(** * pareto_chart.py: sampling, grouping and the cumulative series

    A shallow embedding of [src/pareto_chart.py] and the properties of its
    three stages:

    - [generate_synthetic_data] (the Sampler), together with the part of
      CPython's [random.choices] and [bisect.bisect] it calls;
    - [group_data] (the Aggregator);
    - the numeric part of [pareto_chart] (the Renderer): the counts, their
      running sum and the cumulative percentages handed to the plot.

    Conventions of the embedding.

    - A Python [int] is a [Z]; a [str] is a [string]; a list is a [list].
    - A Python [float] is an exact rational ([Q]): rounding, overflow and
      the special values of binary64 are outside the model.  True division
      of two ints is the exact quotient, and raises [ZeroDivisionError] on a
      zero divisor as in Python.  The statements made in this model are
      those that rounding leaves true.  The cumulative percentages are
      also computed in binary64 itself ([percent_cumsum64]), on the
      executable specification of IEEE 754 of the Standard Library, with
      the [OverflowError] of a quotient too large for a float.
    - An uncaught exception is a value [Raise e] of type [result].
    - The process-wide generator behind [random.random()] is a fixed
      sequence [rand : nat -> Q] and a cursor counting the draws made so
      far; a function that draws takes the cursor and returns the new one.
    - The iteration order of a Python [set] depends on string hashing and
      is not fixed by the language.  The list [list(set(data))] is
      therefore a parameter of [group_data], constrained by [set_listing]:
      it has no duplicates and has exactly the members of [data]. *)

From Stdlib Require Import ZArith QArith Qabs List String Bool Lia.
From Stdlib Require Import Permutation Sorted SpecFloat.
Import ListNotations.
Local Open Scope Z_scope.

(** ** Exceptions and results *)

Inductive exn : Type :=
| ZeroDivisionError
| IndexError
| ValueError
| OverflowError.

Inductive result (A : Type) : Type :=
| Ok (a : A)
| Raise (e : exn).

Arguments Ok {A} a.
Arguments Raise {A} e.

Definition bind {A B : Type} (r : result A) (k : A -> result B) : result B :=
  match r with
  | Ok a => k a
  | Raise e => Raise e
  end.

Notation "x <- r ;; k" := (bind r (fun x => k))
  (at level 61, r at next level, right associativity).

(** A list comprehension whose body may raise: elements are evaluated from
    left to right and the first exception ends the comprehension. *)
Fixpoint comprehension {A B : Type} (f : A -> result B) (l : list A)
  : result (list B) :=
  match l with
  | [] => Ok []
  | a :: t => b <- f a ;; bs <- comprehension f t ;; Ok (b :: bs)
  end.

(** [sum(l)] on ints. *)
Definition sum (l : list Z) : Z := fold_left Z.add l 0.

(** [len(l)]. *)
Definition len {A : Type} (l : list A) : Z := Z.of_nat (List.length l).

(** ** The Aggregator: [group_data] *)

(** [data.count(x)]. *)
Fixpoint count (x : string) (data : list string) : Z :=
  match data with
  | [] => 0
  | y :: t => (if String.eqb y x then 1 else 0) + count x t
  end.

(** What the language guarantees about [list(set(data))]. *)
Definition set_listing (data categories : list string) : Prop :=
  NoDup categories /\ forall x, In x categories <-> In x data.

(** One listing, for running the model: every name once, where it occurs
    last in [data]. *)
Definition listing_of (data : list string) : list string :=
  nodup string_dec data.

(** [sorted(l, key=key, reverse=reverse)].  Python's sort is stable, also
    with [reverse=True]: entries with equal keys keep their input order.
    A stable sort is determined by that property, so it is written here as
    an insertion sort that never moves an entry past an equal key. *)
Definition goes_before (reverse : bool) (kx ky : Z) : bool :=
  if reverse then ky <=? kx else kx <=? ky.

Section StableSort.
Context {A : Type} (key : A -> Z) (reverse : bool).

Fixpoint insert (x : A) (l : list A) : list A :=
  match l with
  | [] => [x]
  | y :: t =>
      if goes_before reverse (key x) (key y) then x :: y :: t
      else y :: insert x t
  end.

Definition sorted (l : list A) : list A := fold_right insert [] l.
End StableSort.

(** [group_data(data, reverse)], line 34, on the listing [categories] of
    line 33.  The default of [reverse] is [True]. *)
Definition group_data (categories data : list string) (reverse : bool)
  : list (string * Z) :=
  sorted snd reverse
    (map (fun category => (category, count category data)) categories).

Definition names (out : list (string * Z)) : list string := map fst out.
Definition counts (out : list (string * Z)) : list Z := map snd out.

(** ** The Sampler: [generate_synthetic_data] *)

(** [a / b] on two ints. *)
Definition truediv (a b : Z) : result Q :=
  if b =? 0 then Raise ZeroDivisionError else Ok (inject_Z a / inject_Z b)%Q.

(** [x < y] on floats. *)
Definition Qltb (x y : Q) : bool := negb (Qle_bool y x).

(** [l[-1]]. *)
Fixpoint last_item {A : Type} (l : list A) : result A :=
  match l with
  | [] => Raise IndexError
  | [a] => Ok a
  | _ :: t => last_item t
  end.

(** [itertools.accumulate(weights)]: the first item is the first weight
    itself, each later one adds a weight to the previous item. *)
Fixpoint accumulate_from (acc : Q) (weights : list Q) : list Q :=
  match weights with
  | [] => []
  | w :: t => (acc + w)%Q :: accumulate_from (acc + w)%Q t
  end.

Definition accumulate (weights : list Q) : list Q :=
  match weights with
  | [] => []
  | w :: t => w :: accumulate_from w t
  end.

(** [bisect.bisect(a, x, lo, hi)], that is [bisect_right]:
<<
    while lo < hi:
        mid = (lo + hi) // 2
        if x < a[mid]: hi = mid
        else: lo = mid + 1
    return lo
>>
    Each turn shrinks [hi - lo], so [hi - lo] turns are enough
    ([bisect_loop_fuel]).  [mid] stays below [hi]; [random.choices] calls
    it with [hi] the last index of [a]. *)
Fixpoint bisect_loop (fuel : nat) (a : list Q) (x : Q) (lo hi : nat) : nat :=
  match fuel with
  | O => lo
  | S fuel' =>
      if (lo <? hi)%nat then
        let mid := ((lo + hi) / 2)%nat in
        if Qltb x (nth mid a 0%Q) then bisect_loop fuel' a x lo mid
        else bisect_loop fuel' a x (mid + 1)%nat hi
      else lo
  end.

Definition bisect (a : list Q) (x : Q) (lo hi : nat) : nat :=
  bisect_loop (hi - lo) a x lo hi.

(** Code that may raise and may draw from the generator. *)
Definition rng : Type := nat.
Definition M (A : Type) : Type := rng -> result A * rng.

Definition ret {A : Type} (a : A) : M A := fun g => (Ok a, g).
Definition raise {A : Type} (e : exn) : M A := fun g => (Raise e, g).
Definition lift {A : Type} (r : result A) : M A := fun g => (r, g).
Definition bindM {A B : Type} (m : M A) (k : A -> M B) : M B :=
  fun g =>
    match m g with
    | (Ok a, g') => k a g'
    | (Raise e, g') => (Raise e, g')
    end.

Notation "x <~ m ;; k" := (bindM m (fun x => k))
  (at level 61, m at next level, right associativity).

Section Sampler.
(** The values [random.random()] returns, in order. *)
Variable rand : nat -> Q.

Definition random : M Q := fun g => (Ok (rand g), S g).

# # # # #

> [Prompt] Everything above from the line containing "Ok a => k a" down to the line containing "(** [sum(l)] on ints. *)" should be copied exactly, both end lines included, and nothing else.

> [Worked solution]
  | Ok a => k a
  | Raise e => Raise e
  end.

Notation "x <- r ;; k" := (bind r (fun x => k))
  (at level 61, r at next level, right associativity).

(** A list comprehension whose body may raise: elements are evaluated from
    left to right and the first exception ends the comprehension. *)
Fixpoint comprehension {A B : Type} (f : A -> result B) (l : list A)
  : result (list B) :=
  match l with
  | [] => Ok []
  | a :: t => b <- f a ;; bs <- comprehension f t ;; Ok (b :: bs)
  end.

(** [sum(l)] on ints. *)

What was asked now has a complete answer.